Sometimes, on 20 meters, I would go down to the AM band (14,200 - 14,250 MHz), more often than not, I would hear only the carriers, no modulation--I kid you not! 

I also ran a Collins KWM-2 (180 W pep) in my room with little trouble making contacts around the world. 

I had often felt that there was even more advantages to SSB (than the 9dBm) due to the received signal's intelligibility (filtering, ability to tune off frequency changing pitch, etc.). 

In Fact to take advantage of this, I built an acoustic delay-line[2] which delayed the audio to one ear ~16 ms more than the other, giving me a pseudo stereo like effect. 

I could de-tune the receiver just a little and the effect was like placing different people in the QSO at different spatial positions within the room, with the receiver noise having its own spatial position--it was a Hoot!

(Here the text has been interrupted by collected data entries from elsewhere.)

Lemma sortEntries_map {A B} (f : A → B) l :
  sortEntries (prod_map id f <$> l) = prod_map id f <$> sortEntries l.
Proof.
  induction l as [|e l IH]; [done|].
  change (insertEntry (prod_map id f e) (sortEntries (prod_map id f <$> l)) =
    prod_map id f <$> insertEntry e (sortEntries l)).
  by rewrite IH, insertEntry_map.
Qed.

Lemma insertEntry_Permutation {A} (e : string * A) l : insertEntry e l ≡ₚ e :: l.
Proof.
  induction l as [|e' l IH]; simpl; [done|]. destruct (String.leb _ _); [done|].
  rewrite IH. apply Permutation_swap.
Qed.

Lemma sortEntries_Permutation {A} (l : list (string * A)) : sortEntries l ≡ₚ l.
Proof. induction l as [|e l IH]; simpl; [done|]. by rewrite insertEntry_Permutation, IH. Qed.

(** What is kept of an object's entries. *)
Definition kept {A} (f : Json → A) (entries : list (string * Json)) : list (string * A) :=
  concat (map (fun '(key, entry) => if isUndefined entry then [] else [(key, f entry)]) entries).

Lemma kept_cons {A} (f : Json → A) e entries :
  kept f (e :: entries) = (if isUndefined e.2 then [] else [(e.1, f e.2)]) ++ kept f entries.
Proof. by destruct e. Qed.

Lemma kept_map {A B} (f : Json → A) (g : A → B) entries :
  prod_map id g <$> kept f entries = kept (g ∘ f) entries.
Proof.
  induction entries as [|e entries IH]; [done|]. rewrite !kept_cons, fmap_app, IH.
  by destruct (isUndefined e.2).
Qed.

Lemma kept_ext {A} (f g : Json → A) entries :
  Forall (fun e => f e.2 = g e.2) entries → kept f entries = kept g entries.
Proof. induction 1 as [|e entries He _ IH]; [done|]. by rewrite !kept_cons, IH, He. Qed.

Lemma kept_Forall {A} (f : Json → A) (P : A → Prop) entries :
  Forall (fun e => isUndefined e.2 = false → P (f e.2)) entries →
  Forall (fun e => P e.2) (kept f entries).
Proof.
  induction 1 as [|e entries He _ IH]; [constructor|]. rewrite kept_cons.
  destruct (isUndefined e.2); [done|]. constructor; auto.
Qed.

Lemma canonicalize_print : ∀ j, canonicalize j = print (normalize j).
Proof.
  apply json_induction; [by intros []|..].
  - intros l Hl. cbn [canonicalize normalize print]. do 3 f_equal. rewrite map_map.
    induction Hl as [|x l Hx _ IH]; simpl; [done|]. by rewrite Hx, IH.
  - intros es Hes. cbn [canonicalize normalize print].
    fold (kept canonicalize es) (kept normalize es). do 3 f_equal.
    rewrite (kept_ext canonicalize (print ∘ normalize)) by done.
    rewrite <-kept_map, sortEntries_map.
    generalize (sortEntries (kept normalize es)) as l.
    induction l as [|[k x] l IH]; [done|]. rewrite fmap_cons. simpl. by rewrite IH.
Qed.

Lemma normalize_defined : ∀ j, onTheWire j = true → defined (normalize j) = true.
Proof.
  apply (json_induction (fun j => onTheWire j = true → defined (normalize j) = true)).
  { by intros []. }
  - intros l Hl Hw. cbn in *. apply forallb_forall. intros x Hx.
    apply in_map_iff in Hx as (y & <- & Hy). rewrite forallb_forall in Hw.
    rewrite Forall_forall in Hl. apply Hl; [by apply list_elem_of_In|auto].
  - intros es Hes Hw. cbn [normalize defined] in *. fold (kept normalize es).
    assert (Forall (fun e => defined e.2 = true) (sortEntries (kept normalize es))) as Hd.
    { rewrite sortEntries_Permutation. apply (kept_Forall normalize (fun j => defined j = true)).
      rewrite Forall_forall in *.
      intros e He Hu. apply Hes; [done|]. cbn in Hw. rewrite forallb_forall in Hw.
      specialize (Hw e). destruct e as [k x]. simpl in *. apply list_elem_of_In, Hw in He.
      by rewrite Hu in He. }
    apply forallb_forall. intros [k x] Hx. rewrite Forall_forall in Hd.
    apply (Hd (k, x)). by apply list_elem_of_In.
Qed.

(** ** Printed values can be told apart in any context *)

Lemma string_app_assoc (s t u : string) : (s +:+ t) +:+ u = s +:+ (t +:+ u).
Proof.
  induction s as [|c s IH]; [done|].
  change (String c ((s +:+ t) +:+ u) = String c (s +:+ (t +:+ u))). by rewrite IH.
Qed.

(** The characters that may follow a value. *)
Definition isEnd (c : ascii) : bool := bool_decide (c = "," ∨ c = "]" ∨ c = "}")%char.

It worked best with head phones, but it worked well with speakers also. The effect of all this, on top of improving the intelligibility, was to relieve a lot of the fatigue inherent in attempting to understand conversations in noisy environments over a prolonged time--which can be pretty taxing during poor reception. 
 

[2] The acoustic delay-line used about sixteen feet of 3/16" neoprene tubing, driven at one end by a 16 ohm, electromagnetic ear bud. At the other end was a (piezo) crystal ear bud with a gain stage to make up for the -50 dB inherent loss. The frequency response of the overall system (300 Hz to 2400 Hz) was dictated by the receiver's SSB mechanical filter.